INSTRUCTIONS TO FOLLOW »
Your job with the data below is to output exactly the lines from the one holding "Definition wf_script (s" down to the one holding "Definition wf_interface (i", both included, and no others.

Stored data »
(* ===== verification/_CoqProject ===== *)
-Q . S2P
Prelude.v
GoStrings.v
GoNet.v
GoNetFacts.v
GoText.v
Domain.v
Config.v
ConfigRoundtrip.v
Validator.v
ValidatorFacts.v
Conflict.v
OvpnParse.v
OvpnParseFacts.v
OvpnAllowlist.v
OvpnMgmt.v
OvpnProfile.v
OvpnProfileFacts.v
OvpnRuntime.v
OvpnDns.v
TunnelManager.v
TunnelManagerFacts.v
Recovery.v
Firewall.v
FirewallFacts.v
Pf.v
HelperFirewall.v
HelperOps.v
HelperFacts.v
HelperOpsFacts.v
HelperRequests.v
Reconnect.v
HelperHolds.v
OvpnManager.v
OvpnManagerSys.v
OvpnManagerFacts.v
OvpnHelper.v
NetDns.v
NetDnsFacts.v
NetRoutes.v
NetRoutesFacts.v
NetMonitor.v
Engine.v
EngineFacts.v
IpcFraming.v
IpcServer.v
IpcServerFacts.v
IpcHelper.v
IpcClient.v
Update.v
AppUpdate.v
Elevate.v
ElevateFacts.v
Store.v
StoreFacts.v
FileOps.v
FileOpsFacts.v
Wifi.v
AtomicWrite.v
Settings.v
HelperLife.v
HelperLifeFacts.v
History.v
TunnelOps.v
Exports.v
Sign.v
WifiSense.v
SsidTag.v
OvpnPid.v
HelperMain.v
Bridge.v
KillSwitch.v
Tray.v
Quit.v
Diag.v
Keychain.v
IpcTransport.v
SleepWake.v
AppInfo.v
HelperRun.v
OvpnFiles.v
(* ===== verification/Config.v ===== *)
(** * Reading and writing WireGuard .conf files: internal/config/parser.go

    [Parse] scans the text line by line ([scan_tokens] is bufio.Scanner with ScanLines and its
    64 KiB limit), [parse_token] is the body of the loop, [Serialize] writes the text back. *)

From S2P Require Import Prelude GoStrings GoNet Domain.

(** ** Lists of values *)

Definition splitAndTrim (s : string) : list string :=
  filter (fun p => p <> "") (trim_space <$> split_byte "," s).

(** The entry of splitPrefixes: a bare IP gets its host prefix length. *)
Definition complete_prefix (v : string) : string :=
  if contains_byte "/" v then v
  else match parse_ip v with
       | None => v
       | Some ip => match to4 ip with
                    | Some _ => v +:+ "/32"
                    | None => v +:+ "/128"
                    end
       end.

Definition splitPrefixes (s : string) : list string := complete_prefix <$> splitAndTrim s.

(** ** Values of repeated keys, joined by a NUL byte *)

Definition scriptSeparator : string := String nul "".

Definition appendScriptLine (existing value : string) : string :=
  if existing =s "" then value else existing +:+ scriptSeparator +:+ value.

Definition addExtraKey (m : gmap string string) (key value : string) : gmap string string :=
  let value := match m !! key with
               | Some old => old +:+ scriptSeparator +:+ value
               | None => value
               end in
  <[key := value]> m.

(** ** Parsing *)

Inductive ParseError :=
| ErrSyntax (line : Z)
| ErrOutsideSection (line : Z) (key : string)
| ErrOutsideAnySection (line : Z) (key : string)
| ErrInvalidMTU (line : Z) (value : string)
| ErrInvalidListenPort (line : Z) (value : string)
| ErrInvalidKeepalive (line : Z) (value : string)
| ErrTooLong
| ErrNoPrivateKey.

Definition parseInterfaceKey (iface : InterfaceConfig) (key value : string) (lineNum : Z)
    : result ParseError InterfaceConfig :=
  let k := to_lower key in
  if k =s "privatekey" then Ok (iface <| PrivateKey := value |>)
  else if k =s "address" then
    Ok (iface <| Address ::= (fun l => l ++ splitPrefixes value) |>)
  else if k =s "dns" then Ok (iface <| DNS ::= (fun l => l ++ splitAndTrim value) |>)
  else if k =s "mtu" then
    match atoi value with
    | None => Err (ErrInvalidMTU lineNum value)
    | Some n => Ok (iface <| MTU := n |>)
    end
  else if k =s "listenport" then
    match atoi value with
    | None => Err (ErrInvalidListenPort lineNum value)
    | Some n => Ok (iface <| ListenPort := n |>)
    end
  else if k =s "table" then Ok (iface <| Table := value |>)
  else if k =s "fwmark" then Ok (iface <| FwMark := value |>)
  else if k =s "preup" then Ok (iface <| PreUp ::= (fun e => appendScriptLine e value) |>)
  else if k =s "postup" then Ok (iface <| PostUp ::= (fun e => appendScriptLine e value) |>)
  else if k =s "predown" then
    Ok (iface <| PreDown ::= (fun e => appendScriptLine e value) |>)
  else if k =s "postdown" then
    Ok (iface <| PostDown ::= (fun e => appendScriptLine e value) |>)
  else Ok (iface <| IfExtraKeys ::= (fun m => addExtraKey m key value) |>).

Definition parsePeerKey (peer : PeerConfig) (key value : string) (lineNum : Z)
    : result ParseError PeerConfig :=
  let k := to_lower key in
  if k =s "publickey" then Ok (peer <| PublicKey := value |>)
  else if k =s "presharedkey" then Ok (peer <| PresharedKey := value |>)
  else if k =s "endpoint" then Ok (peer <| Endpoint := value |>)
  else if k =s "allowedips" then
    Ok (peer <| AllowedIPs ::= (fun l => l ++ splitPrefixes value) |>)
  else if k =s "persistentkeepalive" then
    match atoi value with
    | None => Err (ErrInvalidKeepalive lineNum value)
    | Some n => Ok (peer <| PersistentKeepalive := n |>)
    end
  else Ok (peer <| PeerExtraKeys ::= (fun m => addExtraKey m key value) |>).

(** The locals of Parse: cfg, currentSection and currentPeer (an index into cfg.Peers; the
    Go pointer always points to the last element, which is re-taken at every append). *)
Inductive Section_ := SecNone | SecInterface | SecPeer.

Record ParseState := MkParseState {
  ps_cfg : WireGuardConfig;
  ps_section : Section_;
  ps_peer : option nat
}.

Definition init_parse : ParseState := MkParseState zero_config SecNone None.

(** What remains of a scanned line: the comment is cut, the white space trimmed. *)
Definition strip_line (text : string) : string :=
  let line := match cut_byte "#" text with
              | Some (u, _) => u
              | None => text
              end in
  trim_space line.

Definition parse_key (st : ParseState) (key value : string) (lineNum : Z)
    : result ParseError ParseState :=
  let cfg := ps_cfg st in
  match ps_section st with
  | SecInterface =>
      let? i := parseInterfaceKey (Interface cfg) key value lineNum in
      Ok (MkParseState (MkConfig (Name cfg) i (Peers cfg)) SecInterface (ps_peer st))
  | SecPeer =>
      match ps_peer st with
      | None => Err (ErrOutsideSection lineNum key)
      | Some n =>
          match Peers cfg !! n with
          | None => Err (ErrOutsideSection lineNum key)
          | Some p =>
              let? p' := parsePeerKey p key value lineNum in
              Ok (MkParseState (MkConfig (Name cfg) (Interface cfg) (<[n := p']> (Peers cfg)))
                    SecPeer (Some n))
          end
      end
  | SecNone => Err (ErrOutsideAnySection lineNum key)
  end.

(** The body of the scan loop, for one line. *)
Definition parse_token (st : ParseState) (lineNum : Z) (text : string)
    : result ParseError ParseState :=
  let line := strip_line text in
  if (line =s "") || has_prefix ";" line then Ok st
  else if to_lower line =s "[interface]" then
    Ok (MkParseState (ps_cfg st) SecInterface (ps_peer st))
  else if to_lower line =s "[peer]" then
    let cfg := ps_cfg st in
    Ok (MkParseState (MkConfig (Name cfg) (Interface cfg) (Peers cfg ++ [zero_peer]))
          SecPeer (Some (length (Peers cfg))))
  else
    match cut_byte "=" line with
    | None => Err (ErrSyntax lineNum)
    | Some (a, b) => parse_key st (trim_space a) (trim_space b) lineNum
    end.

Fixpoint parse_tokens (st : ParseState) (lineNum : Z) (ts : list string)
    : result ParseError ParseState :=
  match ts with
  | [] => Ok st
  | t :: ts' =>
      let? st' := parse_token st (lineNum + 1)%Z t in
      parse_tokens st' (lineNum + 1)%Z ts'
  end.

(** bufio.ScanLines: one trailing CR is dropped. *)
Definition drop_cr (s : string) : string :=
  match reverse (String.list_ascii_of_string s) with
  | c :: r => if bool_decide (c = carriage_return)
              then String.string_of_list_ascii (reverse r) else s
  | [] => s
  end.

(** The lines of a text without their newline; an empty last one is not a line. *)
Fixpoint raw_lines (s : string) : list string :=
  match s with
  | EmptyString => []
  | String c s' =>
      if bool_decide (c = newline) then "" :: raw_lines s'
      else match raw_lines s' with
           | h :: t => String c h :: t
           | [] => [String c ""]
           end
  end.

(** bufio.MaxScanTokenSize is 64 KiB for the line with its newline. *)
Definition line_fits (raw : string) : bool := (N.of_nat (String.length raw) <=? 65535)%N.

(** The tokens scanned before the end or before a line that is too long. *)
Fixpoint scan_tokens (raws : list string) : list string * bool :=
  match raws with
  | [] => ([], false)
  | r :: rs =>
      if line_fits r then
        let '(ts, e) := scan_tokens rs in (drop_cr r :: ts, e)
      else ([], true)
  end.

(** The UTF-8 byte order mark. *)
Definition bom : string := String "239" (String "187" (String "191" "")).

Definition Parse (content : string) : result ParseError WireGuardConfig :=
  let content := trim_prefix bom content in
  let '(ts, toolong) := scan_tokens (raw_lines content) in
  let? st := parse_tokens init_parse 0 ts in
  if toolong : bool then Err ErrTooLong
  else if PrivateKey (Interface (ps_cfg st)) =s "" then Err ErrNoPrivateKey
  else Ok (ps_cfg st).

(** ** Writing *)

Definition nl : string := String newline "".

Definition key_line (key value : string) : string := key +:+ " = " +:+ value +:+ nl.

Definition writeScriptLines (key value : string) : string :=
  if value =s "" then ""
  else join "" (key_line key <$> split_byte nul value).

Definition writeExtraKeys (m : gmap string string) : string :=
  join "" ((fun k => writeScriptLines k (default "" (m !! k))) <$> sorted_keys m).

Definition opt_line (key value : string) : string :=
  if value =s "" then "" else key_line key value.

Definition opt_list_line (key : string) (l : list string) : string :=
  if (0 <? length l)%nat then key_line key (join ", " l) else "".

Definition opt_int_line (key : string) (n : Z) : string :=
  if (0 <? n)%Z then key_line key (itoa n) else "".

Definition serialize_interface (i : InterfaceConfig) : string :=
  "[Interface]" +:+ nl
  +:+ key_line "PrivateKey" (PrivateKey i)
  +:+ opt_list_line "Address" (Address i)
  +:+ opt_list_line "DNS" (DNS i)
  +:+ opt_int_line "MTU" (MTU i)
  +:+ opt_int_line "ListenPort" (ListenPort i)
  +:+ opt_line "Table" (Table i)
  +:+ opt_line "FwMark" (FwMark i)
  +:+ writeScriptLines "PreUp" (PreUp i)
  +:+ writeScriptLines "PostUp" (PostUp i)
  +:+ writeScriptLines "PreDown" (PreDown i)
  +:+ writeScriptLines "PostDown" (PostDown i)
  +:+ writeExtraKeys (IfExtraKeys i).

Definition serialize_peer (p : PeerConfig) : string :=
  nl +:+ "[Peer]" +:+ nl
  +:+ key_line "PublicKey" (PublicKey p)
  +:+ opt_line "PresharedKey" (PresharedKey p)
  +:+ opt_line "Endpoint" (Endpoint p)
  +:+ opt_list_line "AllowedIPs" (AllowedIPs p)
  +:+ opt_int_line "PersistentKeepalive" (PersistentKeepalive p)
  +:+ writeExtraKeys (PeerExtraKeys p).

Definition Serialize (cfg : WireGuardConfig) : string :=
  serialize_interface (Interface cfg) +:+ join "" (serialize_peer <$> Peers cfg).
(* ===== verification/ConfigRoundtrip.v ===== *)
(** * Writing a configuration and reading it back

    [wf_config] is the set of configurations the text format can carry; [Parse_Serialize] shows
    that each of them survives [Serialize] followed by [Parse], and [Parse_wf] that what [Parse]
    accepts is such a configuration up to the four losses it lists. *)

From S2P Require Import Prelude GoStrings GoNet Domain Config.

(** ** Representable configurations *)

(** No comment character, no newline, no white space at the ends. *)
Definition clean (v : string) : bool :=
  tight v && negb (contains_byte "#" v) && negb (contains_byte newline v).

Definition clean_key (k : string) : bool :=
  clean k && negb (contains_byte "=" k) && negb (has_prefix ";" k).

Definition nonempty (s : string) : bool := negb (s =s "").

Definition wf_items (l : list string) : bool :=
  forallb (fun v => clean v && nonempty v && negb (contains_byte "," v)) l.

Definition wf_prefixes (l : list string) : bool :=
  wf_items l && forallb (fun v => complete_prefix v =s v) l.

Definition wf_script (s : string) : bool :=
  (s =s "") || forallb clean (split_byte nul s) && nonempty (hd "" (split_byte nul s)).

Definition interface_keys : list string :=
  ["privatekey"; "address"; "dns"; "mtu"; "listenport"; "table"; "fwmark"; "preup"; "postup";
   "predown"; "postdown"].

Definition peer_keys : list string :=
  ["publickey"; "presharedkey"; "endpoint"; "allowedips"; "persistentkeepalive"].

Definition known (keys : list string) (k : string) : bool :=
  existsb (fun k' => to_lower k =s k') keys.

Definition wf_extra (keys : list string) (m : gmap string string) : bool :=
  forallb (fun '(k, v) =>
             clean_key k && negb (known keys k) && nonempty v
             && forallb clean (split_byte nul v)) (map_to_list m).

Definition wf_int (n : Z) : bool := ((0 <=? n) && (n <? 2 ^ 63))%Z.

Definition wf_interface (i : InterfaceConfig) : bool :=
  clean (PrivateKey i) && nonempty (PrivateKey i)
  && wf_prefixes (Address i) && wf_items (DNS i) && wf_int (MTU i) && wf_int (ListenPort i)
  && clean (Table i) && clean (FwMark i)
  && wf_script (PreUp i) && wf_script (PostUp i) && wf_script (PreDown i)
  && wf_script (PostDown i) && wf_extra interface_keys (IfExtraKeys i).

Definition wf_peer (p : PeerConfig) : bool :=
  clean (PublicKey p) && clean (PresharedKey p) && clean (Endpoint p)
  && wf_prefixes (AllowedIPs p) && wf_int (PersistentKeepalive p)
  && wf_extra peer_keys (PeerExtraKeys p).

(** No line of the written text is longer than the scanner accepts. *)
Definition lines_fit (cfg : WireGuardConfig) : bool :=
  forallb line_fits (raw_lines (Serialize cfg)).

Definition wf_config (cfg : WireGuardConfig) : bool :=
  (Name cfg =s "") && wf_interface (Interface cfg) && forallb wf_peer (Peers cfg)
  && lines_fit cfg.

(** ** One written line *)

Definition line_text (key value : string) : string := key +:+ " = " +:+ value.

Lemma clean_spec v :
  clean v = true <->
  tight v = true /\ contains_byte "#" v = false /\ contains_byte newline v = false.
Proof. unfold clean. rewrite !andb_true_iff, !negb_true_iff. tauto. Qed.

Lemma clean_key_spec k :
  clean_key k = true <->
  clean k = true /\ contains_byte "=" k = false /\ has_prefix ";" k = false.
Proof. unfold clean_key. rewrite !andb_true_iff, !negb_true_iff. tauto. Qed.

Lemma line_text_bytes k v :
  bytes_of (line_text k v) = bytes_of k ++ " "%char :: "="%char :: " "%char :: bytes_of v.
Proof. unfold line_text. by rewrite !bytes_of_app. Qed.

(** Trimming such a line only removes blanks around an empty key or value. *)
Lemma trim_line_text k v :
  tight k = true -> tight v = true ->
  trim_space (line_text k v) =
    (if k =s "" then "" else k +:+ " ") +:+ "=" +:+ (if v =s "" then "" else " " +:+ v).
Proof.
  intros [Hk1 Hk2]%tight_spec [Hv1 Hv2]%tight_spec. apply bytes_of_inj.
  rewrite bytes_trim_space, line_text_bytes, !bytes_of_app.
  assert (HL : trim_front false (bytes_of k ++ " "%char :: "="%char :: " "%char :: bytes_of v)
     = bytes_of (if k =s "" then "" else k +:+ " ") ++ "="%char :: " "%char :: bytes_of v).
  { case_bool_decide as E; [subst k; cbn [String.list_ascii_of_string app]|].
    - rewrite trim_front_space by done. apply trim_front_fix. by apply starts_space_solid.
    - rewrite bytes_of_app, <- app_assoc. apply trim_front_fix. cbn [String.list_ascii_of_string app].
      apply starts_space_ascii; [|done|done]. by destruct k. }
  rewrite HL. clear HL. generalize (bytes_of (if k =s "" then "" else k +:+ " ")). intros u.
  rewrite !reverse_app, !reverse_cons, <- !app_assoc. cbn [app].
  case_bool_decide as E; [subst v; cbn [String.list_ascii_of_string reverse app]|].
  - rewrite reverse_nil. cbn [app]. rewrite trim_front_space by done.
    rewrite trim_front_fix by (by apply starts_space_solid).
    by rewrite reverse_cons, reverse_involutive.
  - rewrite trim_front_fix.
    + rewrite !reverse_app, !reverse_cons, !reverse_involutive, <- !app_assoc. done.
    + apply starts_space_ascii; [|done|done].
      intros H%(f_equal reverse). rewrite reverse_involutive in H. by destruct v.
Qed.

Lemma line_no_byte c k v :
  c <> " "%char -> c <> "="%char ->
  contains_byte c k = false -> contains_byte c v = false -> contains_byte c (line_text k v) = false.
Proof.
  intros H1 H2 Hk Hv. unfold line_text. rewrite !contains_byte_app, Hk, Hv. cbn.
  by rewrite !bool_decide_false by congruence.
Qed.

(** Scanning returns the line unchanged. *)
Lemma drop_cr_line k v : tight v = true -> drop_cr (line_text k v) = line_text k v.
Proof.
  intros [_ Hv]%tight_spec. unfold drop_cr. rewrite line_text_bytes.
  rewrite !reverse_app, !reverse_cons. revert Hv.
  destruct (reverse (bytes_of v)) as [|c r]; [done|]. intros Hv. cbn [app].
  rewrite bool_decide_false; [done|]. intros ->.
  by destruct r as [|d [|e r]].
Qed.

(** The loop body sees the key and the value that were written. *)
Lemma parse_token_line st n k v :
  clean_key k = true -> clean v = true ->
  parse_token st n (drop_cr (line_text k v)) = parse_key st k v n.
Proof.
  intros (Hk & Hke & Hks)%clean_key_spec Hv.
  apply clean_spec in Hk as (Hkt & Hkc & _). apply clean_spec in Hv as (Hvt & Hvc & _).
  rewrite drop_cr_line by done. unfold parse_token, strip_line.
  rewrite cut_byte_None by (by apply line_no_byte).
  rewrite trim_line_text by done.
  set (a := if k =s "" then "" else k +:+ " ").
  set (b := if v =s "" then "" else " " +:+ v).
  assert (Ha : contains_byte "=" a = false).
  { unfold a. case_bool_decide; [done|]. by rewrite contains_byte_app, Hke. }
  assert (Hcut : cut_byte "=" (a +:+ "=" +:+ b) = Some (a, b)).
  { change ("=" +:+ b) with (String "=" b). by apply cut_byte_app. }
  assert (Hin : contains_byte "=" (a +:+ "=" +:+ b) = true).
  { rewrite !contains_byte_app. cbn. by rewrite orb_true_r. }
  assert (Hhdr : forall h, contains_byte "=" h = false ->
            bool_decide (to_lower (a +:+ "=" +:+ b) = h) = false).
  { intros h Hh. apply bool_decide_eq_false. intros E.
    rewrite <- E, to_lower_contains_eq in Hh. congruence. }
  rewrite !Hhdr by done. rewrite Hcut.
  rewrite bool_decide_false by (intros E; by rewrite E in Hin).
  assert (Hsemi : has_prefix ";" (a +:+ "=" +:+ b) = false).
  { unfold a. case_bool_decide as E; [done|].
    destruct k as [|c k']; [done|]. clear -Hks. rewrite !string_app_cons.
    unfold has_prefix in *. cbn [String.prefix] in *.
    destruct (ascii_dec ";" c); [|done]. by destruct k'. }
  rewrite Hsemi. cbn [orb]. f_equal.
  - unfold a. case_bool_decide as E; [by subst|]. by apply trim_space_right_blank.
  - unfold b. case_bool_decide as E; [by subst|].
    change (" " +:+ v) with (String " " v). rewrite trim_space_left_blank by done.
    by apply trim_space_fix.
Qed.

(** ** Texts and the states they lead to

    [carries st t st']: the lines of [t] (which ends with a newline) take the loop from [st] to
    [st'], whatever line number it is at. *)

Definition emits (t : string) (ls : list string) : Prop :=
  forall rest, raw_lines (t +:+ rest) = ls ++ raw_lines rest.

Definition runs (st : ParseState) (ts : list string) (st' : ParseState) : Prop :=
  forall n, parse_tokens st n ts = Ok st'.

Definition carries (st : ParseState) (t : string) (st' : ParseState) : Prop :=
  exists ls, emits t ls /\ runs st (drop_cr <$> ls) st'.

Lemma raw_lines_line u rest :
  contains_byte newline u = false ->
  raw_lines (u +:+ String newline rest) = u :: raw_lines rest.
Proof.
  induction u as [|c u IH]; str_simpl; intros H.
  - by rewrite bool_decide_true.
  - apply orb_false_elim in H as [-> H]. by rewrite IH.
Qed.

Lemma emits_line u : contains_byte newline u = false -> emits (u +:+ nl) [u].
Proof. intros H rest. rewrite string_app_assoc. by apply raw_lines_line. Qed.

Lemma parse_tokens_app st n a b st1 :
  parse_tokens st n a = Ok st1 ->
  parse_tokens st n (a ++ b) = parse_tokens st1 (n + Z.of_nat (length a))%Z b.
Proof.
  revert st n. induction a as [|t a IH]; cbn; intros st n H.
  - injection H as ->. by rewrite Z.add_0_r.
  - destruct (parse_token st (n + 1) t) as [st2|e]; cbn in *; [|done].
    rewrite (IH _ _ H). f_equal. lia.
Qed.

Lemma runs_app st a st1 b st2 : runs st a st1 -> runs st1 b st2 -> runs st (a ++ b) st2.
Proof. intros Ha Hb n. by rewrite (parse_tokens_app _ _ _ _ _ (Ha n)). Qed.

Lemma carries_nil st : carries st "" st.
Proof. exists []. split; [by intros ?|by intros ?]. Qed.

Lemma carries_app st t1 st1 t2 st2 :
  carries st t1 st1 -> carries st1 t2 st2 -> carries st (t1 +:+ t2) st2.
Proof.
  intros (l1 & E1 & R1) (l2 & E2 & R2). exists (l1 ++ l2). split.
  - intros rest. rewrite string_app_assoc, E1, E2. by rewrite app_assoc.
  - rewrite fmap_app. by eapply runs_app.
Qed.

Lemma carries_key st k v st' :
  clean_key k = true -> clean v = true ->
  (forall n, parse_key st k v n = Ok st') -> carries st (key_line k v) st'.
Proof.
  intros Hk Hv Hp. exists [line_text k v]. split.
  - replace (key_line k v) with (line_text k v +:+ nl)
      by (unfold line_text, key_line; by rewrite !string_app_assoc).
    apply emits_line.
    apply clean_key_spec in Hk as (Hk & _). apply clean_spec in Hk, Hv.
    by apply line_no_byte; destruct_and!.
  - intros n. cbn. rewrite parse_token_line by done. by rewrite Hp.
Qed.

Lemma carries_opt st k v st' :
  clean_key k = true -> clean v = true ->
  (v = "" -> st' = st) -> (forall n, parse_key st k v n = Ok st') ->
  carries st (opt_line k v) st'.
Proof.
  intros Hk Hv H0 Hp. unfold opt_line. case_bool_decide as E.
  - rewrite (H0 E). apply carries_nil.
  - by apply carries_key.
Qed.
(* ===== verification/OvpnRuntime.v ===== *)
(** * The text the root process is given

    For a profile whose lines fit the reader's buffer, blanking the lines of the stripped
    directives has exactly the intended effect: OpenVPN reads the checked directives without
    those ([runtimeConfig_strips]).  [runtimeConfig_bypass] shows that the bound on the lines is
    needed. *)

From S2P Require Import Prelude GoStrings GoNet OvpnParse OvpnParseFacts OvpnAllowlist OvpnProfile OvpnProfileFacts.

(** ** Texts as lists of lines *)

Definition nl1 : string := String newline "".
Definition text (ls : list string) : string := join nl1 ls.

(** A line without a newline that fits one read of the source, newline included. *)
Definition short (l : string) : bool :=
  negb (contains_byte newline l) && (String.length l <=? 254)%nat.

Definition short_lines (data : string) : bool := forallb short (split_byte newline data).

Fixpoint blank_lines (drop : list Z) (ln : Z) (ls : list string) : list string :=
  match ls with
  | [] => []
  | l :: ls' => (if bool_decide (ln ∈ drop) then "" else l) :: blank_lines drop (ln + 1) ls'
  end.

YOUR RESPONSE »
Definition wf_script (s : string) : bool :=
  (s =s "") || forallb clean (split_byte nul s) && nonempty (hd "" (split_byte nul s)).

Definition interface_keys : list string :=
  ["privatekey"; "address"; "dns"; "mtu"; "listenport"; "table"; "fwmark"; "preup"; "postup";
   "predown"; "postdown"].

Definition peer_keys : list string :=
  ["publickey"; "presharedkey"; "endpoint"; "allowedips"; "persistentkeepalive"].

Definition known (keys : list string) (k : string) : bool :=
  existsb (fun k' => to_lower k =s k') keys.

Definition wf_extra (keys : list string) (m : gmap string string) : bool :=
  forallb (fun '(k, v) =>
             clean_key k && negb (known keys k) && nonempty v
             && forallb clean (split_byte nul v)) (map_to_list m).

Definition wf_int (n : Z) : bool := ((0 <=? n) && (n <? 2 ^ 63))%Z.

Definition wf_interface (i : InterfaceConfig) : bool :=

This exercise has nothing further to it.